◆ EXERCISE MATERIAL ◆

(* ===== verification/DbLevels.v ===== *)
(** * The tables of a state, level by level

    Each table with the entries it holds, and the two neighbouring levels that
    a compaction works on; what replacing some tables of the two by new ones
    does to the order of the runs and to the reads. *)

From Stdlib Require Import Sorting.Sorted.
From stdpp Require Import base list gmap strings sorting.
From S2P Require Import Prelude Key Spec Memtable Batch Env Externals Wal Block Cache Format.
From S2P Require Import Properties Table Reader TableCache Version Options Metrics Compact.
From S2P Require Import Mvcc DbState DbRead DbMem DbFlush DbInv.

(** ** Replacing runs *)

(** No user key in common. *)
Definition apart (l k : list entry) : Prop :=
  forall e e', e ∈ l -> e' ∈ k -> user_key e.1 <> user_key e'.1.

Lemma apart_newer l k : apart l k -> run_newer l k.
Proof. intros Ha key e e' He He' <- Hk. by destruct (Ha e e' He He'). Qed.

Lemma run_newer_sub_l l l' k : run_newer l k -> l' ⊆ l -> run_newer l' k.
Proof. intros Hn Hl key e e' He. apply Hn; auto. Qed.

Lemma run_newer_sub_r l k k' : run_newer l k -> k' ⊆ k -> run_newer l k'.
Proof. intros Hn Hk key e e' He He'. apply Hn; auto. Qed.

Lemma run_newer_app_l l l' k : run_newer (l ++ l') k <-> run_newer l k /\ run_newer l' k.
Proof. unfold run_newer, newer_than. setoid_rewrite elem_of_app. naive_solver. Qed.

Lemma run_newer_app_r l k k' : run_newer l (k ++ k') <-> run_newer l k /\ run_newer l k'.
Proof. unfold run_newer, newer_than. setoid_rewrite elem_of_app. naive_solver. Qed.

Lemma run_newer_nil_l k : run_newer [] k.
Proof. intros key e e' He%elem_of_nil. done. Qed.

Lemma run_newer_concats rs rs' :
  (forall r r', r ∈ rs -> r' ∈ rs' -> run_newer r r') <-> run_newer (concat rs) (concat rs').
Proof.
  unfold run_newer, newer_than. split.
  - intros Hr key e e' (r & He & Hin)%elem_of_concat (r' & He' & Hin')%elem_of_concat.
    by apply (Hr r r').
  - intros Hr r r' Hin Hin' key e e' He He'. apply Hr; apply elem_of_concat; [by exists r | by exists r'].
Qed.

Lemma runs_app rs rs' :
  StronglySorted run_newer (rs ++ rs') <->
  StronglySorted run_newer rs /\ StronglySorted run_newer rs' /\ run_newer (concat rs) (concat rs').
Proof. rewrite StronglySorted_app, <- run_newer_concats. tauto. Qed.

Lemma runs_cons r rs :
  StronglySorted run_newer (r :: rs) <-> StronglySorted run_newer rs /\ run_newer r (concat rs).
Proof.
  change (r :: rs) with ([r] ++ rs). rewrite runs_app. cbn [concat]. rewrite app_nil_r.
  split; [tauto|]. intros [??]. split; [by repeat constructor | done].
Qed.
(* ===== verification/DbCompactOk.v ===== *)
(** * A compaction keeps what is stored

    [execute_compaction] on an open database in order, with a task of the
    picker and a file system that does not fail: it succeeds, the database is
    in order again, and no read of now, or at a sequence number that a live
    snapshot protects, is answered differently. *)

From Stdlib Require Import Sorting.Sorted.
From stdpp Require Import base list gmap strings sorting.
From S2P Require Import Prelude Key Spec Memtable Coding Batch Env Externals Wal Block Cache.
From S2P Require Import Format Properties Table Reader TableCache Version Options Metrics.
From S2P Require Import Compact Mvcc DbState DbRead DbMem DbFlush DbInv DbFlushOk DbCompact.
From S2P Require Import DbCompactIo DbLevels DbWrite DbSettled.

Section compact_ok.
Context `{X : Externals} `{HX : !ExternalsOk X} `{H : HashOrder} `{N : NumberHashOrder}
  `{SM : arena_skip_map} `{!SkipMapOk SM}.

(** ** The version *)

Lemma remove_numbers (l p q : list Held) :
  NoDup (map held_number l) -> l ≡ₚ p ++ q ->
  filter (fun h => held_number h ∉ map held_number p) l ≡ₚ q.
Proof.
  intros Hnd Hp.
  assert (NoDup (map held_number p ++ map held_number q)) as (_ & Hd & _)%NoDup_app
    by (rewrite <- map_app, <- Hp; exact Hnd).
  rewrite Hp, filter_app. rewrite filter_none, filter_all; [done | |]; apply Forall_forall; intros h Hh.
  - intros Hin. by apply (Hd _ Hin), list_elem_of_fmap_2.
  - intros Hn. apply Hn. by apply list_elem_of_fmap_2.
Qed.

Section task_version.
Context (v : Version) (t : CompactionTask) (p : Place)
  (upper target inputs others overlaps rest : list Held).
Context (Hn : names v (plug p upper target))
  (Hch : chosen t p upper target inputs others overlaps rest)
  (Hnd : NoDup (map held_number (upper ++ target))).

Lemma input_level f :
  input_level_of t f = if decide (fm_number f ∈ map held_number inputs) then place_level p else place_level p + 1.
Proof.
  unfold input_level_of. rewrite (ch_level _ _ _ _ _ _ _ _ Hch), (ch_output _ _ _ _ _ _ _ _ Hch).
  rewrite (ch_inputs _ _ _ _ _ _ _ _ Hch). destruct (existsb _ _) eqn:E; case_decide as Hin; try done; exfalso.
  - apply existsb_exists in E as (f' & (h & <- & Hh)%in_map_iff & En). apply Hin.
    apply Z.eqb_eq in En. rewrite <- En. by apply (list_elem_of_fmap_2 held_number), list_elem_of_In.
  - apply list_elem_of_fmap in Hin as (h & Eh & Hh).
    assert (existsb (fun input => fm_number input =? fm_number f) (map held_file inputs) = true); [|congruence].
    apply existsb_exists. exists (held_file h). split; [by apply in_map, list_elem_of_In|].
    apply Z.eqb_eq. by rewrite Eh.
Qed.

Lemma deletes_elem l n :
  (l, n) ∈ task_deletes t <->
  (l = place_level p /\ n ∈ map held_number inputs) \/
  (l = place_level p + 1 /\ n ∈ map held_number overlaps /\ (n ∉ map held_number inputs)).
Proof.
  unfold task_deletes, all_input_files. rewrite (ch_inputs _ _ _ _ _ _ _ _ Hch), (ch_overlaps _ _ _ _ _ _ _ _ Hch).
  rewrite <- map_app, map_map. rewrite list_elem_of_fmap. setoid_rewrite input_level. split.
  - intros (h & [= -> ->] & Hh). change (fm_number (held_file h)) with (held_number h).
    case_decide as Hd; [by left|]. right. split; [done|]. split; [|done].
    apply elem_of_app in Hh as [Hh|Hh]; [by destruct Hd; apply list_elem_of_fmap_2 | by apply list_elem_of_fmap_2].
  - intros [[-> (h & -> & Hh)%list_elem_of_fmap] | (-> & (h & -> & Hh)%list_elem_of_fmap & Hni)];
      exists h; change (fm_number (held_file h)) with (held_number h).
    + rewrite decide_True by by apply list_elem_of_fmap_2. split; [done|]. apply elem_of_app. by left.
    + rewrite decide_False by done. split; [done|]. apply elem_of_app. by right.
Qed.
(* ===== verification/DbSessionOk.v ===== *)
(** * Sessions refine the model

    Every call of a session on an open database is answered the way the model of
    [DbSession.v] answers it: writes, reads, scans, snapshots, transactions,
    flushes, compactions, and closing the database and opening it again on its
    files. *)

From Stdlib Require Import Sorting.Sorted.
From stdpp Require Import base list gmap strings sorting.
From S2P Require Import Prelude Key Spec Memtable Coding Batch Env Externals Wal Block Cache.
From S2P Require Import Format Properties Table Reader TableCache Version Options Metrics.
From S2P Require Import Compact Mvcc DbState DbRead DbMem DbFlush DbInv DbFlushOk DbCompact.
From S2P Require Import DbWrite DbSettled DbCompactOk DbCompactRun DbGroup DbWriteOk DbCommitOk.
From S2P Require Import DbOpen DbCrash DbSession.

(** ** The model *)

Lemma tm_disturb_nil ts : map (tm_disturb []) ts = ts.
Proof. rewrite <- (map_id ts) at 2. apply map_ext. intros []. reflexivity. Qed.

Lemma model_write_nil m : model_write [] m = m.
Proof. unfold model_write. rewrite tm_disturb_nil. by destruct m. Qed.

Lemma find_record_none key rs : find_record key rs = None <-> key ∉ map record_key rs.
Proof.
  induction rs as [|r rs IH]; [split; [intros _; apply not_elem_of_nil | done]|].
  cbn [map]. rewrite elem_of_cons.
  destruct r as [k v|k]; cbn [find_record record_key]; case_bool_decide as E.
  all: first [subst k; split; [done | intros Hn; destruct Hn; by left]
    | rewrite IH; split; [intros Hn [-> | ?]; done | tauto]].
Qed.

Lemma local_value_none t key : local_value t key = None <-> key ∉ map record_key (records (tx_writes t)).
Proof. unfold local_value. by rewrite find_record_none, <- Permutation_rev. Qed.

Section session.
Context `{X : Externals} `{HX : !ExternalsOk X} `{H : HashOrder} `{N : NumberHashOrder}
  `{SM : arena_skip_map} `{!SkipMapOk SM} `{O : OsMessages}.

(** ** What the database represents *)

Definition sees (l0 : list (list entry)) (levels : list (list (list entry))) (st : DBState SM)
    (s : Snapshot) (w : view) : Prop :=
  read_seq s <= st_last_sequence st /\
  forall key, live key (read_seq s) (contents st l0 levels) = w key.

(** A transaction that runs. *)
Record runs_as (l0 : list (list entry)) (levels : list (list (list entry))) (st : DBState SM)
    (t : Transaction) (tm : TxModel) : Prop := mkRunsAs {
  ra_open : tx_closed t = false;
  ra_seq : tx_read_seq t = read_seq (tx_snapshot t);
  ra_sees : sees l0 levels st (tx_snapshot t) (tm_view tm);
  ra_writes : records (tx_writes t) = tm_writes tm;
  ra_sorted : StronglySorted (key_lt bytes_cmp) (tx_read_keys t);
  ra_keys : forall key, key ∈ (tx_read_keys t).*1 <-> key ∈ tm_keys tm;
  ra_ranges : tx_read_ranges t = tm_ranges tm;
  ra_read_only : read_only (tx_opts t) = tm_read_only tm;
  ra_changed : forall key,
    changed_since key (read_seq (tx_snapshot t)) (contents st l0 levels) <-> key ∈ tm_changed tm
}.

(** The database at [path]. *)
Context (path : string).

Record stands_for (tables : Tables) (l0 : list (list entry)) (levels : list (list (list entry)))
    (batches : list WriteBatch) (s : Session) (m : Model) : Prop := mkStandsFor {
  sf_settled : settled tables l0 levels batches (se_db s);
  sf_wal : wal_enabled (db_options (se_db s)) = true;
  sf_path : db_path (se_db s) = path;
  sf_view : forall key, now_view l0 levels (db_state (se_db s)) key = mo_view m key;
  sf_snapshots : Forall2 (sees l0 levels (db_state (se_db s))) (se_snapshots s) (mo_snapshots m);
  sf_txs : Forall2 (runs_as l0 levels (db_state (se_db s))) (se_txs s) (mo_txs m);
  sf_handles : watermark_inv (db_snapshots (se_db s), handles_of s)
}.

Definition represents (s : Session) (m : Model) : Prop :=
  exists tables l0 levels batches, stands_for tables l0 levels batches s m.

◆ WHAT THE EXERCISE ASKS ◆
Determine how many lines above hold the word "sees", then give only that number.

◆ REPLY ◆
3